What’s Happening in the Mathematical Sciences, Volume 8 covers the years from 2008 to 2010. Below is an annotated table of contents.
- Accounting for Taste.
Netflix offered a million-dollar prize to develop a computer algorithm that could predict the tastes of Netflix customers 10 percent more accurately than their existing method. The results upset the conventional wisdom in the field of machine learning and demonstrated the power of “crowdsourcing.”
Branch of mathematics: Computer science.
- A Brave New Symplectic World.
Thirty years ago, Alan Weinstein conjectured that certain kinds of dynamical systems with two degrees of freedom, such as a pendulum that is free to stretch as well as swing, always have periodic (repeating) solutions. Now “symplectic camels” and a “crazy” homology theory based on the equations for a magnetic monopole confirm that periodic orbits exist. (Magnetic monopoles still don’t.)
Branch of mathematics: Dynamical systems, geometry.
- Mathematics and the Financial Crisis.
The credit crisis of 2007 and 2008 started one of the most serious recessions since World War II. Some observers blamed the crisis on “quants” (quantitative analysts). This chapter sorts fact from fiction and explains what math did, and didn’t, have to do with the financial meltdown.
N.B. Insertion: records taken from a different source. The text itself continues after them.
Definition static_page (method path : string) : SiteResponse :=
  match (if get_or_head method then static_file page_assets path else None) with
  | Some (hs, content) => mkSite 200 hs (SiteFile content)
  | None => fallback method
  end.

Definition createFrontendApp (method path : string) : SiteResponse :=
  if get_or_head method && bool_decide (is_Some (path_match "/healthz" path)) then get_healthz
  else if get_or_head method && bool_decide (is_Some (path_match "/config.js" path)) then get_config_js
  else
    match (if get_or_head method then rest ← under "/app" path; static_file app_assets rest else None) with
    | Some (hs, content) => mkSite 200 hs (SiteFile content)
    | None => static_page method path
    end.

(** The server of the page has an answer to every request: the probe and
    the configuration at their paths; otherwise the asset the path leads to,
    or else the shell of the application, so that a deep link works; a method
    other than GET and HEAD is answered 404. Only what is under /app may be
    kept by a cache of the program's making: the configuration and the files
    of the page carry no-store. *)
Theorem site_answers `{!ExpressLaws X, !StaticLaws S} (method path : string) :
  let r := createFrontendApp method path in
  (get_or_head method = false → r = without_id notFoundHandler) ∧
  (get_or_head method = true →
    (path = "/healthz" → r = get_healthz) ∧
    (path = "/config.js" → path_match "/healthz" path = None → r = get_config_js) ∧
    (∀ content, site_body r = SiteFile content →
      (∃ rest hs, under "/app" path = Some rest ∧ static_file app_assets rest = Some (hs, content)) ∨
      (∃ hs, static_file page_assets path = Some (hs, content) ∧ ("Cache-Control", "no-store") ∈ site_headers r) ∨
      (static_file page_assets path = None ∧ ∃ hs, send_file (staticRoot +:+ "/index.html") = Some (hs, content))) ∧
    (path_match "/healthz" path = None → path_match "/config.js" path = None → under "/app" path = None →
      static_file page_assets path = None → r = fallback method)).
Proof.
  cbv zeta. unfold createFrontendApp. split.
  { intros Hm. rewrite Hm. cbn [andb]. unfold static_page, fallback. by rewrite Hm. }
  intros Hm. rewrite Hm. cbn [andb]. split_and!.
  - intros ->. by rewrite path_match_self.
  - intros -> ->. rewrite bool_decide_eq_false_2 by (by intros []). by rewrite path_match_self.
  - intros content. case_bool_decide; [done|]. case_bool_decide; [done|].
    destruct (under "/app" path ≫= _) as [[hs file]|] eqn:Ha.
    + simpl. intros [= <-]. left. apply bind_Some in Ha as (rest & ? & ?). by exists rest, hs.
    + unfold static_page. rewrite Hm. destruct (static_file page_assets path) as [[hs file]|] eqn:Hp.
      * simpl. intros [= <-]. right. left. exists hs. split; [done|].
        apply (static_headers _ _ _ _ Hp). left.
      * unfold fallback. rewrite Hm. destruct (send_file _) as [[hs file]|] eqn:Hf; [|done].
        simpl. intros [= <-]. right. right. split; [done|]. by exists hs.
  - intros -> -> -> Hp. rewrite !bool_decide_eq_false_2 by (by intros []). simpl. unfold static_page.
    by rewrite Hm, Hp.
Qed.
End site.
Moral: A mathematical model is only as good as its assumptions!
Branch of mathematics: Financial engineering, differential equations.
- The Ultimate Billiard Shot.
In a weird version of billiards played on an infinite table, mathematicians prove the existence of “trick shots” that sink the ball into a pocket at infinity.
Branch of mathematics: Dynamical systems.
- SimPatient.
This chapter looks at the growing role of mathematical models in public health policy, focusing on the recommendation of the U.S. Preventive Services Task Force in 2009 that women between age 40 and 49 should no longer be counseled to have yearly mammograms.
Branch of mathematics: Mathematical biology, applied mathematics.
- Instant Randomness.
Markov Chain Monte Carlo (MCMC) methods are a powerful technique for simulating random processes, such as the alignment of electron spins in a ferromagnet (the Ising model). The technique depends on a phenomenon called “rapid mixing,” in which non-random initial guesses rapidly converge to random samples. Rapid mixing is now confirmed for the Ising model and certain other stochastic processes.
Branch of mathematics: Statistical physics, probability and statistics.
- In Search of Quantum Chaos
A classical billiard ball, on a table with curved, “dispersing” sides, travels on a chaotic trajectory that essentially randomizes the ball’s position over the long term. However, at low energies, quantum billiard balls are not chaotic. In a tour de force combining pure number theory with physics, mathematicians proved that quantum chaos does emerge at high energies.
Branch of mathematics: Number theory, mathematical physics.
- 3-D Surprises
Even in the twenty-first century, mathematics can still reveal new phenomena in ordinary three-dimensional space. Item 1: A stunningly efficient way to fit the most tetrahedra (triangular pyramids) into the least possible space. Item 2: The Gömböc, a homogeneous body that automatically rights (and “wrongs”) itself.
Branch of mathematics: Geometry.
- As One Heroic Age Ends, a New One Begins
John Milnor’s discovery of 7-dimensional “exotic spheres” in 1956 launched a new era of high-dimensional topology. Heroic as his work was, it failed to resolve the number of exotic spheres in dimensions 14, 30, 62, etc. (all dimensions two less than a power of 2). After half a century, topologists finally managed to end the ambiguity.
Branch of mathematics: Topology.
Cover picture (foreground): The Hopf fibration arises from a topologically non-trivial way to map a 3-dimensional sphere (or “hypersphere”) into the ordinary 2-dimensional sphere. Maps of this type help topologists understand the structure of exotic spheres and other high-dimensional spaces. (See Chapter 9.)
Cover picture (background): The standard contact form in 3-dimensional space is illustrated as a field of planes. (See Chapter 2.)